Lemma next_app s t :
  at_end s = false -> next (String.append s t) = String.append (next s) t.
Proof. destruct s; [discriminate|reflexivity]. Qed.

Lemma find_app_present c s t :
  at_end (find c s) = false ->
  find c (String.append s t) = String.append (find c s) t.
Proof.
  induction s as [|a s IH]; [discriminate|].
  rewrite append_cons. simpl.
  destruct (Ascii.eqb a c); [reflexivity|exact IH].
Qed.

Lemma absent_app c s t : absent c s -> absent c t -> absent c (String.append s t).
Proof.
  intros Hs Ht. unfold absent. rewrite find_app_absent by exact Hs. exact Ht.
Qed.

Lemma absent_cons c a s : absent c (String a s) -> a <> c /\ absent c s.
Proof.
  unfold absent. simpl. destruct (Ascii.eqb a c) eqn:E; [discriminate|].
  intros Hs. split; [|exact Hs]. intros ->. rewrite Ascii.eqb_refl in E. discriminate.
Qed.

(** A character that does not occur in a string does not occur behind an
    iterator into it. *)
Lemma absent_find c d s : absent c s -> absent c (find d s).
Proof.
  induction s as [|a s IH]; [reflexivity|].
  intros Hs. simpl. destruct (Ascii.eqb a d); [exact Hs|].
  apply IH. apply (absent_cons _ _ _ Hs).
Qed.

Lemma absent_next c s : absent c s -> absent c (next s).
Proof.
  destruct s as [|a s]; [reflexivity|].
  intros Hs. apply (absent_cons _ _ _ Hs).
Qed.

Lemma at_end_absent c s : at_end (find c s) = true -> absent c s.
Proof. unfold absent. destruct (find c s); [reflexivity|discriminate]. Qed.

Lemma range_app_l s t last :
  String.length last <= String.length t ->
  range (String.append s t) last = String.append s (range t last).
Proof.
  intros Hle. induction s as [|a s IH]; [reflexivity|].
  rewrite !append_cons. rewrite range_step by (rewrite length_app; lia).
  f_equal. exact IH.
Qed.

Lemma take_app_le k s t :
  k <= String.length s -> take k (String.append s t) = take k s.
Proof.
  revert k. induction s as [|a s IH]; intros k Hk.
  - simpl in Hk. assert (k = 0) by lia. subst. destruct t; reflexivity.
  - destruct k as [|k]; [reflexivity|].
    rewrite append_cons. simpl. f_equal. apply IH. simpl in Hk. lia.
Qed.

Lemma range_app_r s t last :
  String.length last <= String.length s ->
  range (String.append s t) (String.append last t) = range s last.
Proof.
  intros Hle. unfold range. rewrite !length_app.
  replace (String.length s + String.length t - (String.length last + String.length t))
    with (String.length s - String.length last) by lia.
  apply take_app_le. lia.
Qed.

· · · · ·

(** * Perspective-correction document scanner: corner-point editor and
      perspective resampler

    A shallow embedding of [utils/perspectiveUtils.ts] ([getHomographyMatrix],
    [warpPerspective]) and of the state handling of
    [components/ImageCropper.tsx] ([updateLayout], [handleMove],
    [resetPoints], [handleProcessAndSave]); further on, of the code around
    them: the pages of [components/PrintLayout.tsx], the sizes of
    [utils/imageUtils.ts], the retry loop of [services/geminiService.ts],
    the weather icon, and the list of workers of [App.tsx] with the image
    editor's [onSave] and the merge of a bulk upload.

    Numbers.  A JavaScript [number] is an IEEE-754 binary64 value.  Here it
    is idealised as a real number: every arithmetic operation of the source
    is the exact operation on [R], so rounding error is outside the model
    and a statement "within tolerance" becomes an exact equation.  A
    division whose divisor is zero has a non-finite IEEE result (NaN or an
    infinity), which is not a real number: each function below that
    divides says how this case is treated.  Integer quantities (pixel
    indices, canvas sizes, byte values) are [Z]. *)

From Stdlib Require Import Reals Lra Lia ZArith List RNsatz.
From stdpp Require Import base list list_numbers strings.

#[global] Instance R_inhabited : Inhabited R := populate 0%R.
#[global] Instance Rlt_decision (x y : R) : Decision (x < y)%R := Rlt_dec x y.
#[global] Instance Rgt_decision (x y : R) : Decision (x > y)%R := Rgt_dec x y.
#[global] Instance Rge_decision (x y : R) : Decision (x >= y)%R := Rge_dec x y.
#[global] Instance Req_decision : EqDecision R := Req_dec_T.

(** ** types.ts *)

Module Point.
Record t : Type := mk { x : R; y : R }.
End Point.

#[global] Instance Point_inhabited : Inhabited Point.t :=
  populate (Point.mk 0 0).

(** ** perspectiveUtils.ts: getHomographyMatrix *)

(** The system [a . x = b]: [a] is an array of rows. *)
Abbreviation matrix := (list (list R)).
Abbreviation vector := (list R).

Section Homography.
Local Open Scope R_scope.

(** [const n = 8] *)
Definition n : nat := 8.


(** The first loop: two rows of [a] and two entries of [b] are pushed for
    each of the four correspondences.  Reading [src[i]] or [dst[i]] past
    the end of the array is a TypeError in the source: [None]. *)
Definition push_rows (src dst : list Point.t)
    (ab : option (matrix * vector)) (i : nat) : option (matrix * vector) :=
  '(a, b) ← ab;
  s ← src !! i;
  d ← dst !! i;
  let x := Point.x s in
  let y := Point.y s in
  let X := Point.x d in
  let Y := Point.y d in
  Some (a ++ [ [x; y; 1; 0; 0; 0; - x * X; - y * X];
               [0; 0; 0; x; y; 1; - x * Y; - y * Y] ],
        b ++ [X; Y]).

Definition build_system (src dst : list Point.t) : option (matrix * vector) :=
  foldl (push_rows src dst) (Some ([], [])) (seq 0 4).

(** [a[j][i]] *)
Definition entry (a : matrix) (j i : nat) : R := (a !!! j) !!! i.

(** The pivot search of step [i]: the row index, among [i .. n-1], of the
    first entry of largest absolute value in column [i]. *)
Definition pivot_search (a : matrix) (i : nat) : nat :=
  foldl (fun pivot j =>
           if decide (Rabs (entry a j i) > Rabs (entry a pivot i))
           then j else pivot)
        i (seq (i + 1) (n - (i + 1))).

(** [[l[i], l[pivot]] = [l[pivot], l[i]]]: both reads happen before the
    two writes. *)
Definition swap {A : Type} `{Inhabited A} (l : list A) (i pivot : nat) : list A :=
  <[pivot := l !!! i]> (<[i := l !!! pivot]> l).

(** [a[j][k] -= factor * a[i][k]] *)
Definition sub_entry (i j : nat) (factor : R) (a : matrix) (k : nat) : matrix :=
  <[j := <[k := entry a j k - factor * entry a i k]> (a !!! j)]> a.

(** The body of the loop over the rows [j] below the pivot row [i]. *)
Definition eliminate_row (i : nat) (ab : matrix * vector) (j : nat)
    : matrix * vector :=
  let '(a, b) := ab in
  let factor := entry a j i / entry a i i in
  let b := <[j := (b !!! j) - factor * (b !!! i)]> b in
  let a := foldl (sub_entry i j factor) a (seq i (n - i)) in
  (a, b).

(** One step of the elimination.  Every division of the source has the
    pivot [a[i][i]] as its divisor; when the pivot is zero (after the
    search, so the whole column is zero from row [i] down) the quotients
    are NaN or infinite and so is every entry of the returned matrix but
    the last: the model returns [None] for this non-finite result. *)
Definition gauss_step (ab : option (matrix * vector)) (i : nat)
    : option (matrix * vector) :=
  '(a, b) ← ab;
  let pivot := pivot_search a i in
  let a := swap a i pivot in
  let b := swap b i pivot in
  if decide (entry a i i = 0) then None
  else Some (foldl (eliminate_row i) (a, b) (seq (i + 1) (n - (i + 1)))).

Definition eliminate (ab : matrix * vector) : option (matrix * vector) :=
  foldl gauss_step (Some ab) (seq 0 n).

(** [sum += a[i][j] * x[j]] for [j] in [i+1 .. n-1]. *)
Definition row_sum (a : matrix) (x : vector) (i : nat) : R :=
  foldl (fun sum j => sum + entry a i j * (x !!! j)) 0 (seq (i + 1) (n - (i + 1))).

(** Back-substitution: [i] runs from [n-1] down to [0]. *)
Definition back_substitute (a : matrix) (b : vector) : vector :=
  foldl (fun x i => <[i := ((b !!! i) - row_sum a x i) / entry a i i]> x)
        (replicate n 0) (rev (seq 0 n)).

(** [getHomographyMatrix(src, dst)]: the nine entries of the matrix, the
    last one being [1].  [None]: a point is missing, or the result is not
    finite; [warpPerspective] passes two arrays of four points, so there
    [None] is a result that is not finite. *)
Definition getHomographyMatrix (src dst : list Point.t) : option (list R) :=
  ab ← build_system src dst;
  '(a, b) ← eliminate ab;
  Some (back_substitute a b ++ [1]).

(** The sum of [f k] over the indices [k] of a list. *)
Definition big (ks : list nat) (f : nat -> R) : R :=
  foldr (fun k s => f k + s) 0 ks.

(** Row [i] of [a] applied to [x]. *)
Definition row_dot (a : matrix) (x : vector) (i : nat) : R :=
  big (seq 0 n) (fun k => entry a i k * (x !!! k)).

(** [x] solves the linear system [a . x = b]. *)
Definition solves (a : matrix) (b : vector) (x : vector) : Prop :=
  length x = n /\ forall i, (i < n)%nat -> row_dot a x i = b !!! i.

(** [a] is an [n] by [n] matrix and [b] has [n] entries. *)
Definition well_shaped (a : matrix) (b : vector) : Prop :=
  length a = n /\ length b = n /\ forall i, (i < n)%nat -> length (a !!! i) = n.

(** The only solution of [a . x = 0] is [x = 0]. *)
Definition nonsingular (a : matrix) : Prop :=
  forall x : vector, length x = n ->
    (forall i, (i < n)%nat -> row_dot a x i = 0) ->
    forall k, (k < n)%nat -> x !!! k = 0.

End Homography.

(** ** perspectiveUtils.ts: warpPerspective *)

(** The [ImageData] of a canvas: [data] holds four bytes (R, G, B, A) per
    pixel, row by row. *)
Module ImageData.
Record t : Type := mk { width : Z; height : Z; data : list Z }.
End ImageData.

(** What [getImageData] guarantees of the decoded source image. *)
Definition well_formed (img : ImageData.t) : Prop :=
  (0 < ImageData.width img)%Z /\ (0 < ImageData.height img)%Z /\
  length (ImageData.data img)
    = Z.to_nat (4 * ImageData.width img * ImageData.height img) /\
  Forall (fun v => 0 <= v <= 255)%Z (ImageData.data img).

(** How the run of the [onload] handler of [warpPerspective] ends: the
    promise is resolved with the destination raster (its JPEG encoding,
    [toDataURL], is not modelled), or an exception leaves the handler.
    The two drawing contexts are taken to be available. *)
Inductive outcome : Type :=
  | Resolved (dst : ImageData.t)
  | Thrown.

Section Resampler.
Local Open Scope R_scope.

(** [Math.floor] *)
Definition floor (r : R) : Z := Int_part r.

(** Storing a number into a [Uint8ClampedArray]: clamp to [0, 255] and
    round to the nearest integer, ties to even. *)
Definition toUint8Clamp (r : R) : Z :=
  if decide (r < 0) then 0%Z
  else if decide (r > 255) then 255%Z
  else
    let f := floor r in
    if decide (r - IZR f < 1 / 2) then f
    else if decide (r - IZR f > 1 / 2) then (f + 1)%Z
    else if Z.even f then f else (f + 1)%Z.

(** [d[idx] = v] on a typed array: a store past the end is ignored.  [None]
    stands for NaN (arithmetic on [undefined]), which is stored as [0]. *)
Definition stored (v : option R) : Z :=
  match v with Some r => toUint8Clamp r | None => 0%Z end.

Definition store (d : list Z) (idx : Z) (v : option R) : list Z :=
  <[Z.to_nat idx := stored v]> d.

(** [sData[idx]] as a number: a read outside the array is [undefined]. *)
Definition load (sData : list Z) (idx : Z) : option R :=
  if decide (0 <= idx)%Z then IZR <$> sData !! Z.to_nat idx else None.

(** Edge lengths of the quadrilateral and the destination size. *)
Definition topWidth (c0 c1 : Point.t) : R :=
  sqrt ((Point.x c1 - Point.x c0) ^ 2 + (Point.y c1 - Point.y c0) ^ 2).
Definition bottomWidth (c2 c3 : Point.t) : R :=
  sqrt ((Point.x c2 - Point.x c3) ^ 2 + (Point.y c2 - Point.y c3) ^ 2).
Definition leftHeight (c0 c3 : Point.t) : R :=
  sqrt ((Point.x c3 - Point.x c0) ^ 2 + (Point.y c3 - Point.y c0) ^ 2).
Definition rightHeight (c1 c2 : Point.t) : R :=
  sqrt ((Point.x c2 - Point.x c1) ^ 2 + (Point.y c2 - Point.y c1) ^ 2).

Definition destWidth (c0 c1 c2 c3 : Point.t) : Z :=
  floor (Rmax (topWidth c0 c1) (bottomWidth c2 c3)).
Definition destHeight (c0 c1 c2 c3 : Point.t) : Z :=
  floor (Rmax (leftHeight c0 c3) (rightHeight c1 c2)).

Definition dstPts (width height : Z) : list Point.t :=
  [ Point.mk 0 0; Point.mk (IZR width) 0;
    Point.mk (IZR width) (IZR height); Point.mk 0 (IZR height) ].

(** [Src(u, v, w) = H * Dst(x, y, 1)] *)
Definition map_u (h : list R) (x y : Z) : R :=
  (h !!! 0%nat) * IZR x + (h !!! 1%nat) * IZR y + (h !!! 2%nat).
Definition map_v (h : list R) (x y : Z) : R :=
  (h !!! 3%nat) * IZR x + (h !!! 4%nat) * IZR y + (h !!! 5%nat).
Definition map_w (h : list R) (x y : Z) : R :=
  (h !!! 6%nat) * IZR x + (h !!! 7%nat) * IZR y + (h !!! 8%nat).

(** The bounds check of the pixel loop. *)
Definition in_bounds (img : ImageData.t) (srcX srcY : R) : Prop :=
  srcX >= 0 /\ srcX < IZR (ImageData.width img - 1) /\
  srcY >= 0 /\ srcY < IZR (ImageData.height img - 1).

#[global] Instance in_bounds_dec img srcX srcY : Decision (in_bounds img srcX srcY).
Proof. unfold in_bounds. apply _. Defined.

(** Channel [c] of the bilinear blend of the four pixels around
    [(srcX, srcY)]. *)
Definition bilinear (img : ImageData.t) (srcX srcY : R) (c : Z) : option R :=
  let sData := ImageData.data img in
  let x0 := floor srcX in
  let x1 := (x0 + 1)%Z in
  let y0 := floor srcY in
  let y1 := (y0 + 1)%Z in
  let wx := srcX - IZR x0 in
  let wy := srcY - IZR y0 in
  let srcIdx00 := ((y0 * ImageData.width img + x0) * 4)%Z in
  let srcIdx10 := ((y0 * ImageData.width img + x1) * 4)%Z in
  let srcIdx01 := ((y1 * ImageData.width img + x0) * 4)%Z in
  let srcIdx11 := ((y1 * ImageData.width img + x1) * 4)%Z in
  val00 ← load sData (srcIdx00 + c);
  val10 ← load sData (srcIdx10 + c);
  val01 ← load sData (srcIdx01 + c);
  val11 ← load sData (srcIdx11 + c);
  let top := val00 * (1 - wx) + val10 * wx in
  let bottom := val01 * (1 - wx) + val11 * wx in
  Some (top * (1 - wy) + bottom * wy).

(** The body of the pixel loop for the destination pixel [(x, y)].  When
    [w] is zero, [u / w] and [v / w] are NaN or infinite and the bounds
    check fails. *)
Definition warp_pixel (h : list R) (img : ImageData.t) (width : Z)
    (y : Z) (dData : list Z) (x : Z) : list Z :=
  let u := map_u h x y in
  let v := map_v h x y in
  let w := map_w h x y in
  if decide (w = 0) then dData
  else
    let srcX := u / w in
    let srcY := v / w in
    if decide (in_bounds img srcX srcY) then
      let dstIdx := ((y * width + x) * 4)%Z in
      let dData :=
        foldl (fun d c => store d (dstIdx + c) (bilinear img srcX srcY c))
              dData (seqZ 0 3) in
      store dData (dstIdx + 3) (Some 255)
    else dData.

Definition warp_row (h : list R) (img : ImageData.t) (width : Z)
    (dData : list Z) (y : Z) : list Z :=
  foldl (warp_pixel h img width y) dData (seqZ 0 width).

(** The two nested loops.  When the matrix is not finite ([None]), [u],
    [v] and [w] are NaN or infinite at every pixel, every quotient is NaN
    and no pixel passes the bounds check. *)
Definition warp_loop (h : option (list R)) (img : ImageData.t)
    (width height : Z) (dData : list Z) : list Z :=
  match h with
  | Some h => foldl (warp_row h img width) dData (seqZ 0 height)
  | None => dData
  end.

· · · · ·

Given the records above, restate word for word only the lines starting at the one with "The two drawing" and ending at the one with "if decide (r - IZR f < 1 / 2) then f".

    The two drawing contexts are taken to be available. *)
Inductive outcome : Type :=
  | Resolved (dst : ImageData.t)
  | Thrown.

Section Resampler.
Local Open Scope R_scope.

(** [Math.floor] *)
Definition floor (r : R) : Z := Int_part r.

(** Storing a number into a [Uint8ClampedArray]: clamp to [0, 255] and
    round to the nearest integer, ties to even. *)
Definition toUint8Clamp (r : R) : Z :=
  if decide (r < 0) then 0%Z
  else if decide (r > 255) then 255%Z
  else
    let f := floor r in
    if decide (r - IZR f < 1 / 2) then f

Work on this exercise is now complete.